The invention provides an intelligent contract vulnerability detection method, and relates to the technical field of block chains. The method comprises the steps of slicing input data for calling an intelligent contract into a plurality of data units, and marking each data unit as a stain; in the running process of the intelligent contract, tracking the marked stain on an EVM layer; judging whether the tracked stain participates in arithmetic operation or not, and if not, judging that the intelligent contract is safe; if yes, further judging whether the result of the arithmetic operation overflows, if not, judging that the intelligent contract has a potential arithmetic overflow vulnerability, calling the input data of the intelligent contract to generate new input data, and judging again; if overflow occurs, further judging whether the overflow of the result of the arithmetic operation is protected; and finally judging whether the intelligent contract is safe or not according to the judgment result. The method can be used for monitoring the block chain system and finding the intelligent contract with the security vulnerability in time.

Description

Intelligent contract vulnerability detection method
Technical Field
The invention relates to the technical field of block chains, in particular to an intelligent contract vulnerability detection method.
Background
The Block chain technology is a new application mode of computer technologies such as distributed computing, a P2P network, cryptography, a consensus mechanism and the like, data are combined into blocks (Block) in a Transaction (Transaction) form and are connected in a chain structure to form consensus in the distributed network. Due to the characteristics of tamper resistance, traceability and the like, the method has attracted wide attention and application in numerous fields such as finance, credit investigation, product traceability and the like.

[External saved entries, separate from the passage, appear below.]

(** Rounding a mantissa of at least 53 bits, in the range of the normal
    numbers, gives a finite non-zero number. *)
Lemma binary_round_aux_finite (m e : Z) (l : location) :
  0 < m -> 53 <= Zdigits2 m -> - 1021 <= Zdigits2 m + e <= 1023 ->
  exists m' e', forall s, binary_round_aux prec emax s m e l = S754_finite s m' e'.
Proof.
  intros Hm Hd He.
  set (d := Zdigits2 m) in *.
  unfold binary_round_aux.
  pose proof (shr_fexp_spec m e l ltac:(lia)) as [H1 E1]; fold d in H1, E1.
  assert (Z.max 0 (fexp prec emax (d + e) - e) = d - 53) as Hn1
      by (unfold fexp, SpecFloat.emin, prec, emax; lia).
  rewrite Hn1 in H1, E1.
  destruct (shr_fexp prec emax m e l) as [mrs' e1]; simpl in H1, E1.
  assert (2 ^ 52 <= shr_m mrs' < 2 ^ 53) as Hm1.
  { rewrite H1.
    assert (2 ^ (d - 1) <= m < 2 ^ d) as Hb.
    { destruct m as [|p|p]; try lia; apply digits2_bounds. }
    assert (0 < 2 ^ (d - 53)) as HX by (apply Z.pow_pos_nonneg; lia).
    assert (2 ^ (d - 1) = 2 ^ (d - 53) * 2 ^ 52) as P1
        by (rewrite <- Z.pow_add_r by lia; f_equal; lia).
    assert (2 ^ d = 2 ^ (d - 53) * 2 ^ 53) as P2
        by (rewrite <- Z.pow_add_r by lia; f_equal; lia).
    rewrite P1, P2 in Hb.
    split.
    - apply Z.div_le_lower_bound; lia.
    - apply Z.div_lt_upper_bound; lia. }
  set (m2 := round_nearest_even (shr_m mrs') (loc_of_shr_record mrs')).
  pose proof (round_nearest_even_bounds (shr_m mrs') (loc_of_shr_record mrs')) as Hr.
  fold m2 in Hr.
  assert (2 ^ 52 <= m2 <= 2 ^ 53) as Hm2 by lia.
  set (d2 := Zdigits2 m2).
  assert (53 <= d2 <= 54) as Hd2.
  { split.
    - assert (52 < d2); [apply Zdigits2_lower|]; lia.
    - apply Zdigits2_upper; lia. }
  pose proof (shr_fexp_spec m2 e1 loc_Exact ltac:(lia)) as [H2 E2]; fold d2 in H2, E2.
  assert (Z.max 0 (fexp prec emax (d2 + e1) - e1) = d2 - 53) as Hn2
      by (unfold fexp, SpecFloat.emin, prec, emax; lia).
  rewrite Hn2 in H2, E2.
  destruct (shr_fexp prec emax m2 e1 loc_Exact) as [mrs'' e2]; simpl in H2, E2.
  assert (0 < shr_m mrs'') as Hm3.
  { rewrite H2.
    assert (d2 = 53 \/ d2 = 54) as [-> | ->] by lia.
    - change (2 ^ (53 - 53)) with 1; rewrite Z.div_1_r; lia.
    - change (2 ^ (54 - 53)) with 2.
      apply Z.div_str_pos; lia. }
  destruct (shr_m mrs'') as [|m3|m3]; try lia.
  exists m3, e2; intros s.
  assert ((e2 <=? emax - prec) = true) as ->; [|reflexivity].
  apply Z.leb_le; unfold emax, prec; lia.
Qed.

(** The conversion of a positive integer below [2 ^ 63] is finite and not
    zero, whatever the sign it is given. *)
Lemma binary_round_int63_finite (p : positive) :
  Zpos p < 2 ^ 63 ->
  exists m e, forall s, binary_round prec emax s p 0 = S754_finite s m e.
Proof.
  intros Hp; unfold binary_round.
  pose proof (digits2_bounds p) as Hb.
  assert (Zpos (digits2_pos p) <= 63) as Hd63
      by (apply (Zdigits2_upper (Zpos p)); lia).
  set (d := digits2_pos p) in *.
  assert (fexp prec emax (Zpos d + 0) = Zpos d - 53) as ->
      by (unfold fexp, SpecFloat.emin, prec, emax; lia).
  unfold shl_align.
  destruct (Zpos d - 53 - 0) as [|k|k] eqn:Ek.
  - apply binary_round_aux_finite; cbn [Zdigits2]; fold d; lia.
  - apply binary_round_aux_finite; cbn [Zdigits2]; fold d; lia.
  - apply binary_round_aux_finite; cbn [Zdigits2];
      rewrite ?digits2_iter_xO, ?Pos2Z.inj_add; fold d; lia.
Qed.

Lemma Prim2SF_float_of_Z (z : Z) :
  0 <= z < 2 ^ 63 -> Prim2SF (float_of_Z z) = binary_normalize prec emax z 0 false.
Proof.
  intros Hz; unfold float_of_Z.
  assert (Uint63.to_Z (Uint63.of_Z z) = z) as Hto
      by (rewrite Uint63.of_Z_spec; apply Z.mod_small; exact Hz).
  rewrite <- Hto at 1 2.
  now rewrite <- of_uint63_spec, SF2Prim_Prim2SF.
Qed.

(** A non-zero [int64] converts to a finite non-zero float. *)
Lemma float_of_Z_finite (z : Z) :
  z <> 0 -> - 2 ^ 63 <= z < 2 ^ 63 ->
  exists s m e, Prim2SF (float_of_Z z) = S754_finite s m e.
Proof.
  intros Hz Hr; destruct z as [|p|p]; [contradiction| |].
  - destruct (binary_round_int63_finite p) as (m & e & Hme); [lia|].
    exists false, m, e; rewrite Prim2SF_float_of_Z by lia; apply Hme.
  - destruct (Z.eq_dec (Zpos p) (2 ^ 63)) as [E|N].
    + injection E as ->; exists true; eexists; eexists; vm_compute; reflexivity.
    + destruct (binary_round_int63_finite p) as (m & e & Hme); [lia|].
      exists true, m, e.
      assert (float_of_Z (Zneg p) = (- float_of_Z (Zpos p))%float) as ->.
      { unfold float_of_Z; simpl binary_normalize; rewrite !Hme; reflexivity. }
      rewrite FloatAxioms.opp_spec, Prim2SF_float_of_Z by lia.
      simpl binary_normalize; rewrite Hme; reflexivity.
Qed.

(** ** [descriptive.py]: who is counted in [dictator_stats] *)

Import Descriptive.

(** Ten times a positive [int64] stake never wraps to zero. *)
Lemma int64_ten_stake_nonzero (s : Z) : 0 < s < 2 ^ 63 -> int64_mul 10 s <> 0.
Proof.
  intros Hs E; unfold int64_mul in E.
  pose proof (wrap64_eqm (10 * s)) as Hm; rewrite E in Hm.
  symmetry in Hm; rewrite Z.mod_0_l in Hm by lia.
  apply Z.mod_divide in Hm; [|lia].
  change (2 ^ 64) with (2 * 2 ^ 63) in Hm.
  replace (10 * s) with (2 * (5 * s)) in Hm by lia.
  apply Z.mul_divide_cancel_l in Hm; [|lia].
  apply Z.gauss in Hm; [|reflexivity].
  apply Z.divide_pos_le in Hm; lia.
Qed.

(** With a positive [int64] stake, the normalised amount is missing exactly
    when no amount was extracted. *)
Lemma pct_of_stake_isna `{Unicode} (o : option pystr) (s : Z) :
  0 < s < 2 ^ 63 ->
  isna (pct_of_stake (astype_float o) s)
  = match o with Some _ => false | None => true end.
Proof.
  intros Hs; unfold isna, pct_of_stake; destruct o as [ds|]; simpl astype_float.
  - destruct (float_of_Z_finite (int64_mul 10 s)) as (sg & m & e & Hy).
    + now apply int64_ten_stake_nonzero.
    + apply wrap64_range.
    + eapply div_not_nan; [apply float_of_Z_not_nan|exact Hy].
  - apply nan_div.
Qed.

Lemma filter_filter_and {A : Type} (f g : A -> bool) (l : list A) :
  filter f (filter g l) = filter (fun x => (g x && f x)%bool) l.
Proof.
  induction l as [|x l IH]; simpl; [reflexivity|].
  destruct (g x); simpl; [destruct (f x)|]; now rewrite IH.
Qed.

Lemma dropna_map {A : Type} (f : A -> float) (l : list A) :
  dropna (map f l) = map f (filter (fun x => negb (isna (f x))) l).
Proof. exact (filter_map_comm (fun y => negb (isna y)) f l). Qed.

(** The giving rows of a condition come from the records of that condition. *)
Lemma group_rows_dg_data `{Unicode} (k : condition) (df : DataFrame) :
  group_rows condition_eq_dec giving_condition k (dg_data df)
  = map giving_row
        (filter (fun r => startswith "give_" (action r))
                (group_rows condition_eq_dec record_condition k
                            (select_game "dictator" df))).
Proof.
  unfold group_rows, dg_data.
  rewrite filter_map_comm; f_equal.
  rewrite !filter_filter_and; apply filter_ext; intros r.
  unfold giving_condition; simpl; apply andb_comm.
Qed.

(** The values a group's statistics are computed over: the normalised
    amounts of its givers. *)
Lemma dropna_giving_pct `{Unicode} (k : condition) (df : DataFrame) :
  (forall r, In r df -> 0 < stake r < 2 ^ 63) ->
  dropna (map giving_pct (group_rows condition_eq_dec giving_condition k (dg_data df)))
  = map (fun r => giving_pct (giving_row r)) (givers k df).
Proof.
  intros Hstake; rewrite group_rows_dg_data, map_map, dropna_map; f_equal.
  unfold givers; rewrite filter_filter_and.
  apply filter_ext_in; intros r Hr.
  apply group_rows_In in Hr as [Hr _]; apply select_game_In in Hr as [Hr _].
  unfold is_giving, giving_row, giving_pct.
  rewrite pct_of_stake_isna by auto.
  now destruct (str_extract "give_" (action r)).
Qed.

Intelligent contracts are executable code on a blockchain through which developers can implement complex functionality. Intelligent contracts run in specific environments, of which Ethernet Virtual Machine (EVM) is the most common one, and are applied to many block chain platforms such as ethernet, superhedger Burrow, etc.
Since the data unit is fixed to 256 bits in the EVM, bits out of the range of the data unit are directly discarded when an arithmetic operation is performed, thereby causing an arithmetic overflow problem. For example, the american chain (BecToken) suffered an arithmetic overflow attack in 2018, month 4, resulting in two malicious accounts being wrongly ported to a large number of tokens.
The SafeMath function library is the most common protection mechanism at present, and the intelligent contract is protected by checking the results of arithmetic operations such as addition, subtraction, multiplication and the like, and exception is thrown out when arithmetic overflow occurs, so that the wrong operation result is avoided.
The existing detection method and tools for the intelligent contract overflow vulnerability are few, and the method mainly comprises the following steps:
oyente, by the university of national Singapore, detects vulnerabilities through a symbol-based execution method. For the detection of arithmetic overflow holes, Oyente has the following disadvantages: (1) only the intelligent contract of the active code can be detected, and the closed-source intelligent contract cannot be detected; (2) the SafeMath library of functions cannot be identified, thus resulting in a large number of false positives.
SmartCheck, introduced by the university of Lusenberg and Russian SmartDec corporation, detects arithmetic spillover vulnerabilities through a method of feature matching. SmartCheck suffers from the following disadvantages: (1) matching can only be performed at the source code level; (2) the feature matching condition is too simple, and the false alarm rate is extremely high; (3) input data that may trigger a vulnerability cannot be provided.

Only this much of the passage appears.